Your body could soon power your gadgets. Scientists at Peking University have unveiled a first-of-its-kind thermoelectric rubber—an elastic material that efficiently turns body heat into electricity. The advance, published in Nature, points to a future of self-charging wearables such as smartwatches, fitness bands, and smart rings, along with medical sensors that never need to be plugged in.
Most body-heat harvesters until now have used materials that were flexible but not truly stretchy, limiting comfort and durability in real-world use. This new rubber changes that balance by combining high performance with genuine elasticity, so it can bend, twist, and stretch with your skin while still generating power from the temperature difference between your body and the air.

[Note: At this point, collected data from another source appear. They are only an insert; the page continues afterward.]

(* ===== verification/TtlLru.v ===== *)
(** * The bounded cache with expiry (lib/ttl_lru_cache.ts)

    The private `Map` is the list of its entries in insertion order, the least
    recently used one first.  The clock `Date.now()` is an argument. *)
From S2P Require Import Prelude.

Record Entry (V : Type) : Type := { e_value : V; e_expiresAt : Z }.
Arguments e_value {V} _.
Arguments e_expiresAt {V} _.

Record TtlLruCache (K V : Type) : Type := {
  c_maxSize : nat;
  c_ttlMs : Z;
  c_entries : list (K * Entry V);
}.
Arguments c_maxSize {K V} _.
Arguments c_ttlMs {K V} _.
Arguments c_entries {K V} _.

Section Cache.
Context {K V : Type} `{EqDecision K}.

Definition with_entries (c : TtlLruCache K V) (entries : list (K * Entry V)) : TtlLruCache K V :=
  {| c_maxSize := c_maxSize c; c_ttlMs := c_ttlMs c; c_entries := entries |}.

(** The constructor; the errors are its `RangeError`s. *)
Definition newCache (maxSize : nat) (ttlMs : Z) : Result (TtlLruCache K V) :=
  if (maxSize <? 1)%nat then Err "maxSize must be >= 1"
  else if (ttlMs <? 0)%Z then Err "ttlMs must be >= 0"
  else Ok {| c_maxSize := maxSize; c_ttlMs := ttlMs; c_entries := [] |}.

Definition cache_get (now : Z) (c : TtlLruCache K V) (key : K) : option V * TtlLruCache K V :=
  match map_get (c_entries c) key with
  | None => (None, c)
  | Some entry =>
      if (e_expiresAt entry <=? now)%Z
      then (None, with_entries c (map_delete (c_entries c) key))
      else (Some (e_value entry),
            with_entries c (map_set (map_delete (c_entries c) key) key entry))
  end.

Definition cache_set (now : Z) (c : TtlLruCache K V) (key : K) (value : V) : TtlLruCache K V :=
  let entries := map_delete (c_entries c) key in
  let entries :=
    if (c_maxSize c <=? length entries)%nat
    then match entries with
         | [] => []
         | (oldest, _) :: _ => map_delete entries oldest
         end
    else entries in
  with_entries c (map_set entries key {| e_value := value; e_expiresAt := now + c_ttlMs c |}).

Definition cache_delete (c : TtlLruCache K V) (key : K) : bool * TtlLruCache K V :=
  (map_has (c_entries c) key, with_entries c (map_delete (c_entries c) key)).

Definition cache_clear (c : TtlLruCache K V) : TtlLruCache K V := with_entries c [].

Definition cache_size (c : TtlLruCache K V) : nat := length (c_entries c).

(** ** Well-formed caches: distinct keys, at most `maxSize` of them *)

Definition wf_cache (c : TtlLruCache K V) : Prop :=
  (1 ≤ c_maxSize c)%nat ∧ List.NoDup (map_keys (c_entries c)) ∧
  (length (c_entries c) ≤ c_maxSize c)%nat.

(** What `set` keeps: all but the key itself and, at capacity, the oldest. *)
Definition kept_entries (c : TtlLruCache K V) (key : K) : list (K * Entry V) :=
  let entries := map_delete (c_entries c) key in
  if (c_maxSize c <=? length entries)%nat then tail entries else entries.

Lemma cache_set_entries now c key value :
  wf_cache c →
  c_entries (cache_set now c key value) =
  kept_entries c key ++ [(key, {| e_value := value; e_expiresAt := now + c_ttlMs c |})].
Proof.
  intros (_ & Hnd & _). unfold cache_set, kept_entries. cbn [c_entries with_entries].
  destruct (map_delete_NoDup _ key Hnd) as [Hnd' Hout].
  assert (∀ l, sublist l (map_delete (c_entries c) key) → map_get l key = None) as Hsub.
  { intros l Hl. apply map_get_None. intros Hin. apply Hout. unfold map_keys in *.
    apply list_elem_of_In. apply list_elem_of_In in Hin.
    eapply elem_of_sublist; [exact Hin|]. by apply fmap_sublist. }
  destruct (c_maxSize c <=? length (map_delete (c_entries c) key))%nat.
  - destruct (map_delete (c_entries c) key) as [|[oldest e] rest] eqn:E; [done|].
    cbn [map_delete tail]. rewrite decide_True by done. apply map_set_missing, Hsub.
    by apply sublist_cons.
  - by apply map_set_missing, Hsub.
Qed.

Lemma kept_entries_sublist c key : kept_entries c key `sublist_of` map_delete (c_entries c) key.
Proof.
  unfold kept_entries. case_match; [|done].
  destruct (map_delete (c_entries c) key); [done|]. by apply sublist_cons.
Qed.

Lemma kept_entries_length c key :
  wf_cache c → (length (kept_entries c key) < c_maxSize c)%nat.
Proof.
  intros (Hm & _ & Hl). unfold kept_entries. rewrite map_delete_length.
  destruct (Nat.leb_spec (c_maxSize c)
    (length (c_entries c) - match map_get (c_entries c) key with Some _ => 1 | None => 0 end)).
  - pose proof (map_delete_length (c_entries c) key) as Hd.
    destruct (map_delete (c_entries c) key); simpl in *; lia.
  - rewrite map_delete_length. lia.
Qed.

(** ** Operations preserve well-formedness *)

Inductive operation : Type :=
  | OpGet (now : Z) (key : K)
  | OpSet (now : Z) (key : K) (value : V)
  | OpDelete (key : K)
  | OpClear.

Definition run_operation (c : TtlLruCache K V) (op : operation) : TtlLruCache K V :=
  match op with
  | OpGet now key => (cache_get now c key).2
  | OpSet now key value => cache_set now c key value
  | OpDelete key => (cache_delete c key).2
  | OpClear => cache_clear c
  end.

Lemma wf_delete c key : wf_cache c → wf_cache (with_entries c (map_delete (c_entries c) key)).
Proof.
  intros (Hm & Hnd & Hl). split_and!; cbn; [done| |].
  - by eapply sublist_keys_NoDup, Hnd; apply map_delete_sublist.
  - rewrite map_delete_length. lia.
Qed.

Lemma wf_snoc c l key entry :
  (1 ≤ c_maxSize c)%nat → List.NoDup (map_keys l) → ¬ In key (map_keys l) →
  (length l < c_maxSize c)%nat → wf_cache (with_entries c (l ++ [(key, entry)])).
Proof.
  intros Hm Hnd Hn Hl. split_and!; cbn; [done| |rewrite length_app; simpl; lia].
  unfold map_keys in *. rewrite fmap_app. apply NoDup_ListNoDup, NoDup_app.
  split_and!; [by apply NoDup_ListNoDup| |apply NoDup_singleton].
  intros x Hx%list_elem_of_In ->%list_elem_of_singleton. done.
Qed.

Lemma wf_run c op : wf_cache c → wf_cache (run_operation c op).
Proof.
  intros Hwf. pose proof Hwf as (Hm & Hnd & Hl). destruct op as [now key|now key value|key|]; cbn.
  - unfold cache_get. destruct (map_get (c_entries c) key) as [entry|] eqn:E; [|done].
    case_match; [by apply wf_delete|]. cbn.
    destruct (map_delete_NoDup _ key Hnd) as [Hnd' Hout].
    rewrite map_set_missing by by apply map_get_None.
    apply wf_snoc; [done..|]. rewrite map_delete_length, E.
    destruct (c_entries c); [done|]. simpl in *. lia.
  - pose proof (cache_set_entries now c key value Hwf) as He.
    assert (cache_set now c key value = with_entries c (c_entries (cache_set now c key value))) as ->
      by done.
    rewrite He. destruct (map_delete_NoDup _ key Hnd) as [Hnd' Hout]. apply wf_snoc; [done| | |].
    + by eapply sublist_keys_NoDup, Hnd'; apply kept_entries_sublist.
    + intros Hin. apply Hout. unfold map_keys in *. apply list_elem_of_In.
      apply list_elem_of_In in Hin. eapply elem_of_sublist; [exact Hin|].
      apply fmap_sublist, kept_entries_sublist.
    + by apply kept_entries_length.
  - by apply wf_delete.
  - split_and!; cbn; [done|constructor|lia].
Qed.

End Cache.

(** ** Properties *)

(** The cache stays bounded: whatever the operations run on a new cache, and at
    whatever times, it holds at most `maxSize` entries with distinct keys. *)
Theorem cache_bounded {K V} `{EqDecision K} maxSize ttlMs (c : TtlLruCache K V) ops
    (Hnew : newCache maxSize ttlMs = Ok c) :
  (cache_size (fold_left run_operation ops c) ≤ maxSize)%nat ∧
  List.NoDup (map_keys (c_entries (fold_left run_operation ops c))).
Proof.
  assert (wf_cache c ∧ c_maxSize c = maxSize) as [Hwf Hm].
  { unfold newCache in Hnew. destruct (Nat.ltb_spec maxSize 1); [done|].
    destruct (ttlMs <? 0)%Z; [done|]. injection Hnew as <-.
    split; [|done]. split_and!; cbn; [lia|constructor|lia]. }
  rewrite <- Hm. clear Hnew Hm. revert c Hwf. induction ops as [|op ops IH]; intros c Hwf.
  { destruct Hwf as (_ & ? & ?). done. }
  assert (c_maxSize (run_operation c op) = c_maxSize c) as Heq.
  { destruct op; cbn; [|done..]. unfold cache_get. by repeat case_match. }
  simpl. rewrite <- Heq. apply IH. by apply wf_run.
Qed.

Lemma cache_bounded_witness :
  (cache_size (fold_left run_operation [OpSet 0 "a" 1; OpSet 1 "b" 2; OpSet 2 "c" 3; OpGet 3 "b"]
     {| c_maxSize := 2; c_ttlMs := 10; c_entries := [] |}) ≤ 2)%nat.
Proof.
  exact (proj1 (cache_bounded 2 10 {| c_maxSize := 2; c_ttlMs := 10; c_entries := [] |}
    [OpSet 0 "a" 1; OpSet 1 "b" 2; OpSet 2 "c" 3; OpGet 3 "b"] eq_refl)).
Defined.

(** What the cache answers after a `set`: the value until the time to live has
    passed and nothing from then on; every other key keeps its entry, except
    that at capacity the least recently used one, and only it, is evicted. *)
Theorem cache_set_get {K V} `{EqDecision K} (c : TtlLruCache K V) now key value
    (Hwf : wf_cache c) :
  (∀ later, (cache_get later (cache_set now c key value) key).1 =
            if (now + c_ttlMs c <=? later)%Z then None else Some value) ∧
  (∀ other, other ≠ key →
     map_get (c_entries (cache_set now c key value)) other =
     match map_delete (c_entries c) key with
     | (oldest, _) :: rest =>
         if bool_decide (other = oldest) && (c_maxSize c <=? S (length rest))%nat
         then None else map_get (c_entries c) other
     | [] => None
     end).
Proof.
  pose proof Hwf as (_ & Hnd & _). destruct (map_delete_NoDup _ key Hnd) as [Hnd' Hout].
  rewrite cache_set_entries by done. split.
  - intros later. unfold cache_get. rewrite cache_set_entries, map_get_missing_app by done.
    assert (map_get (kept_entries c key) key = None) as ->.
    { apply map_get_None. intros Hin. apply Hout. unfold map_keys in *. apply list_elem_of_In.
      apply list_elem_of_In in Hin. eapply elem_of_sublist; [exact Hin|].
      apply fmap_sublist, kept_entries_sublist. }
    rewrite decide_True by done. cbn. by case_match.
  - intros other Hne. rewrite map_get_missing_app, decide_False by done.
    assert (map_get (map_delete (c_entries c) key) other = map_get (c_entries c) other) as Hsame
      by (apply map_get_delete_ne; congruence).
    unfold kept_entries.
    destruct (map_delete (c_entries c) key) as [|[oldest e] rest] eqn:E.
    + cbn [length tail]. by destruct (c_maxSize c <=? 0)%nat.
    + rewrite <- Hsame. cbn [length tail].
      destruct (c_maxSize c <=? S (length rest))%nat; case_bool_decide as Ho; cbn [andb].
      * subst. assert (map_get rest oldest = None) as ->; [|done].
        apply map_get_None. by inversion Hnd'.
      * simpl. rewrite decide_False by done. by destruct (map_get rest other).
      * by destruct (map_get ((oldest, e) :: rest) other).
      * by destruct (map_get ((oldest, e) :: rest) other).
Qed.

Lemma cache_set_get_witness :
  (cache_get 9 (cache_set 0 {| c_maxSize := 1; c_ttlMs := 10; c_entries := [] |} "a" 1) "a").1 = Some 1.
Proof.
  refine (proj1 (cache_set_get {| c_maxSize := 1; c_ttlMs := 10; c_entries := [] |} 0 "a" 1 _) 9%Z).
  split; [reflexivity|]. split; [constructor|]. apply le_S, le_n.
Defined.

The team achieved this by creating a hybrid polymer: semiconducting polymers are blended with elastic rubber to form semiconducting nanofibrils wrapped inside an elastomer. That counterintuitive structure boosts electrical conductivity while reducing thermal conductivity—exactly the mix you want for an efficient thermoelectric generator. In testing, the material returned to 90% of its original shape after being stretched to 150% and could stretch to over 850% of its size. The researchers plan to refine its properties further.
Why this matters for wearables is simple: elastic thermoelectric materials could unlock soft, comfortable devices that quietly generate energy as you move through your day. Think smartwatches and smart rings that top up their batteries from your skin, patches that power health monitors without wires, and e-textiles or soft robotics that run on the body’s own heat. Fewer charges, smaller batteries, and more seamless designs would be within reach.
The work is still in the research phase, but it’s a notable milestone in energy harvesting and stretchable electronics. If the material scales well and proves stable on skin over time, it could help usher in a new generation of self-powered wearables and medical devices.